Rule Number 1. The limitation on how much and how fast you can flood a Mk V system, is the size of your lower catch container and recovery speed, versus the rate you are flooding.

You have to keep the violently bubbling pool of liquid away from the pump intake, so as not to aspirate liquid into the pump. I prefer to use a minimum of 6" clearance, and with highly enriched material, that can be cutting things short, as the full 12" tall chamber fills with cotton candy under vacuum.

How efficiently you are "top showering" a column, is a function of the diameter of the orifice the butane is flowing into the column from, vis a vis the diameter of the column.

A 1/4" to 3/8" orifice in the center of a 2 to 4" column will not wash the material immediately adjacent to the injection port, as thoroughly as that in the center and even the sides further down the column.

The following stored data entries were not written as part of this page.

(** X4 on the filling (4, 0): the first value -3 + 2i is negated, and the
    torsion -2 is raised once by pi / 2. *)
Lemma torsion_changes_by_multiples_witness :
  exists length : Lengths,
    compute_core_geodesic within_a_thousandth 2 cusp_4_0 = Returns (4%Z, length)
    /\ forall i : Snapshot,
         exists k : Z,
           imag (length_at length i) == - (2) + inject_Z k * (2 * (Q_PI / 4)).
Proof.
  assert (Hrun : exists length : Lengths,
             compute_core_geodesic within_a_thousandth 2 cusp_4_0
             = Returns (4%Z, length))
    by (eexists; vm_compute; reflexivity).
  destruct Hrun as (length & Hrun). exists length. split; [exact Hrun|].
  intros i.
  destruct (torsion_changes_by_multiples within_a_thousandth 2 cusp_4_0 4 1 0 4
              length eq_refl eq_refl eq_refl Hrun i) as (k & Hk).
  exists k. rewrite Hk. apply Qplus_comp; [vm_compute|]; reflexivity.
Defined.

(** X5 on the filling (1, 0) with H(l) = 1 + 0.1 i. *)
Lemma normalized_length_is_returned_unchanged_witness :
  compute_core_geodesic within_a_thousandth 0 cusp_1_0
  = Returns (1%Z, (raw_length cusp_1_0 1 0 ultimate,
                   raw_length cusp_1_0 1 0 penultimate)).
Proof.
  apply (normalized_length_is_returned_unchanged within_a_thousandth 0 cusp_1_0 1 1 0);
    try reflexivity.
  intros i; destruct i; vm_compute; repeat split; discriminate.
Defined.

(** X6 in binary64 arithmetic, on the filling (1, 0) with H(l) = 1 - 2^60 i. *)
Lemma stalled_torsion_never_returns_witness :
  @compute_core_geodesic Binary64.B64_Real Binary64.b64_integers 1000
    Binary64.cusp_far_torsion
  = OutOfFuel.
Proof.
  apply (@stalled_torsion_never_returns Binary64.B64_Real Binary64.b64_integers
           1000 Binary64.cusp_far_torsion 1 1 0 ultimate);
    try reflexivity.
  left. split; reflexivity.
Defined.

(** X7 on the filled cusp 1 of the sample manifold. *)
Lemma core_geodesic_result_invariants_witness :
  exists (core_length : Complex) (precision : option Z),
    core_geodesic within_a_thousandth coarse_places 2 two_cusps 1 true
    = Returns (4%Z, core_length, precision)
    /\ 0 <= real core_length
    /\ torsion_lo 4 <= imag core_length /\ imag core_length <= torsion_hi 4.
Proof.
  assert (Hrun : exists (core_length : Complex) (precision : option Z),
             core_geodesic within_a_thousandth coarse_places 2 two_cusps 1 true
             = Returns (4%Z, core_length, precision))
    by (eexists; eexists; vm_compute; reflexivity).
  destruct Hrun as (core_length & precision & Hrun).
  exists core_length, precision. split; [exact Hrun|].
  destruct (core_geodesic_result_invariants within_a_thousandth coarse_places
              2 two_cusps 1 true 4 core_length precision Hrun)
    as (_ & Hre & _ & Htorsion & _).
  split; [exact Hre|]. apply Htorsion. discriminate.
Defined.

(** X8 on the filling (4, 0), whose first values have real part -3. *)
Lemma orientation_reversal_invariance_witness :
  outcome_rel same_result
    (compute_core_geodesic within_a_thousandth 2 cusp_4_0)
    (compute_core_geodesic within_a_thousandth 2 (reverse_orientation cusp_4_0)).
Proof.
  apply (orientation_reversal_invariance within_a_thousandth 2 cusp_4_0 4 1 0);
    try reflexivity.
  intros i; destruct i; vm_compute; discriminate.
Defined.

Gravity flows mostly take the path of least resistance, so don't wet the sides of the column, where there is more resistance to flow, as thoroughly as the easy path it finds through.

Besides the obvious issue of gas venting, another prime reason that I prefer to bottom flood and top rinse to glean the residuals.

What I miss in residuals from a thin film of the last wash, is small compared to what I miss top showering alone, without over washing.

If your bragging rights credits are for museum quality shatters and waxes, and you are not willing to give up yield, consider putting a tee at the bottom and use dual valves and collection pots to separate the wash for museum quality and that for medibles.

Certainly you can dump one column and flood another at the same time, as long as you obey rule Number 1.

Getting more pump has its limits, as does more surface area for boiling, because of falling pressure ratings in sanitary connections as they grow larger.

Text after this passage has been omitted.